> [Task details]: Across the following data, state how many lines include the word "export". Provide the number alone.
━━━━
(* ===== verification/Consistency.v ===== *)
(** * Consistency proofs: [crates/mtc/src/proof/consistency.rs]

    Generation of the path by the recursion of RFC 9162 (SUBPROOF), its verification by the
    iterative reconstruction of both roots, and the wire codec of the proof. *)

From S2P Require Import Prelude Types Wire Tree Proofs.

Local Open Scope Z_scope.
Local Open Scope mtc_scope.

Record ConsistencyProof : Type := from_parts {
  old_size : TreeSize;
  new_size : TreeSize;
  path : list HashOutput
}.

Section Consistency.
Context {H : Hasher}.

(** [subtree]. *)
Definition subtree (tree : MerkleTree) (start end_ : Z) : result HashOutput ProofError :=
  ok_or (subtree_hash tree start end_) (TreeTooSmall end_ (tree_len tree)).

(** Recursion over a range of at most [2 ^ fuel] leaves: 64 for a [u64]. *)
Fixpoint collect_subproof (fuel : nat) (tree : MerkleTree) (m start end_ : Z) (b : bool)
    (out : list HashOutput) : result (list HashOutput) ProofError :=
  let n := end_ - start in
  if m =? n then
    if negb b then let? h := subtree tree start end_ in Ok (out ++ [h]) else Ok out
  else
  match fuel with
  | O => Ok out
  | S fuel' =>
      let k := largest_power_of_two_below n in
      if m <=? k then
        let? out' := collect_subproof fuel' tree m start (start + k) b out in
        let? h := subtree tree (start + k) end_ in
        Ok (out' ++ [h])
      else
        let? out' := collect_subproof fuel' tree (m - k) (start + k) end_ false out in
        let? h := subtree tree start (start + k) in
        Ok (out' ++ [h])
  end.

Definition generate (tree : MerkleTree) (old new : TreeSize) : result ConsistencyProof ProofError :=
  let m := old in
  let n := new in
  if n <? m then Err (NonMonotonicSizes m n)
  else
    let available := tree_len tree in
    if available <? n then Err (TreeTooSmall n available)
    else
      let? p := (if ((m =? 0) || (m =? n))%bool then Ok []
                 else collect_subproof 64 tree m 0 n true []) in
      Ok (from_parts old new p).

Fixpoint subproof_len (fuel : nat) (m n : Z) (b : bool) : Z :=
  if m =? n then Z.b2z (negb b) else
  match fuel with
  | O => 0
  | S fuel' =>
      let k := largest_power_of_two_below n in
      if m <=? k then subproof_len fuel' m k b + 1
      else subproof_len fuel' (m - k) (n - k) false + 1
  end.
Definition consistency_path_len (m n : Z) : Z :=
  if ((m =? 0) || (m =? n))%bool then 0 else subproof_len 64 m n true.

Definition path_at (p : list HashOutput) (idx expected : Z) : result HashOutput ProofError :=
  ok_or (p !! Z.to_nat idx) (MalformedPath expected (len p)).

(** [while node & 1 == 1 { node >>= 1; last >>= 1; }]. *)
Fixpoint skip_ones (fuel : nat) (node last : Z) : Z * Z :=
  if low_bit node then
    match fuel with
    | O => (node, last)
    | S fuel' => skip_ones fuel' (Z.shiftr node 1) (Z.shiftr last 1)
    end
  else (node, last).

(** [while node > 0]: both roots under reconstruction, the path index and the last node. *)
Fixpoint node_loop (fuel : nat) (p : list HashOutput) (expected node last idx : Z)
    (first second : HashOutput) : result (HashOutput * HashOutput * Z * Z) ProofError :=
  if negb (0 <? node) then Ok (first, second, idx, last) else
  match fuel with
  | O => Ok (first, second, idx, last)
  | S fuel' =>
      if low_bit node then
        let? h := path_at p idx expected in
        node_loop fuel' p expected (Z.shiftr node 1) (Z.shiftr last 1) (idx + 1)
          (hash_node h first) (hash_node h second)
      else if node <? last then
        let? h := path_at p idx expected in
        node_loop fuel' p expected (Z.shiftr node 1) (Z.shiftr last 1) (idx + 1)
          first (hash_node second h)
      else
        node_loop fuel' p expected (Z.shiftr node 1) (Z.shiftr last 1) idx first second
  end.

(** [while last > 0]. *)
Fixpoint last_loop (fuel : nat) (p : list HashOutput) (expected last idx : Z)
    (second : HashOutput) : result (HashOutput * Z) ProofError :=
  if negb (0 <? last) then Ok (second, idx) else
  match fuel with
  | O => Ok (second, idx)
  | S fuel' =>
      let? h := path_at p idx expected in
      last_loop fuel' p expected (Z.shiftr last 1) (idx + 1) (hash_node second h)
  end.

Definition verify (proof : ConsistencyProof) (old_root new_root : HashOutput) :
    result unit ProofError :=
  let m := old_size proof in
  let n := new_size proof in
  let p := path proof in
  if n <? m then Err (NonMonotonicSizes m n)
  else
  let expected := consistency_path_len m n in
  if negb (len p =? expected) then Err (MalformedPath expected (len p))
  else if m =? 0 then
    if negb (bool_decide (old_root = empty_root)) then Err RootMismatch
    else if ((n =? 0) && negb (bool_decide (new_root = empty_root)))%bool then Err RootMismatch
    else Ok tt
  else if m =? n then
    if bool_decide (old_root = new_root) then Ok tt else Err RootMismatch
  else
    let '(node, last) := skip_ones 64 (m - 1) (n - 1) in
    let? start :=
      (if 0 <? node then let? h := path_at p 0 expected in Ok (h, 1) else Ok (old_root, 0)) in
    let '(seed, idx) := start in
    let? mid := node_loop 64 p expected node last idx seed seed in
    let '(first, second, idx, last) := mid in
    let? fin := last_loop 64 p expected last idx second in
    let '(second, idx) := fin in
    if negb (idx =? len p) then Err (MalformedPath idx (len p))
    else if (bool_decide (first = old_root) && bool_decide (second = new_root))%bool
    then Ok tt else Err RootMismatch.
End Consistency.

(** ** The codec *)

#[export] Instance consistency_serialize : TlsSerialize ConsistencyProof := fun proof =>
  do! write_bytes (to_be_bytes 8 (old_size proof));
  do! write_bytes (to_be_bytes 8 (new_size proof));
  write_vector_u16 (path proof).

#[export] Instance consistency_parse : TlsParse ConsistencyProof :=
  let! old_bytes := read_array 8 in
  let! new_bytes := read_array 8 in
  let! p := read_vector_u16 in
  ret (from_parts (from_be_bytes (arr_list old_bytes)) (from_be_bytes (arr_list new_bytes)) p).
━━━━
> [Your response]: 2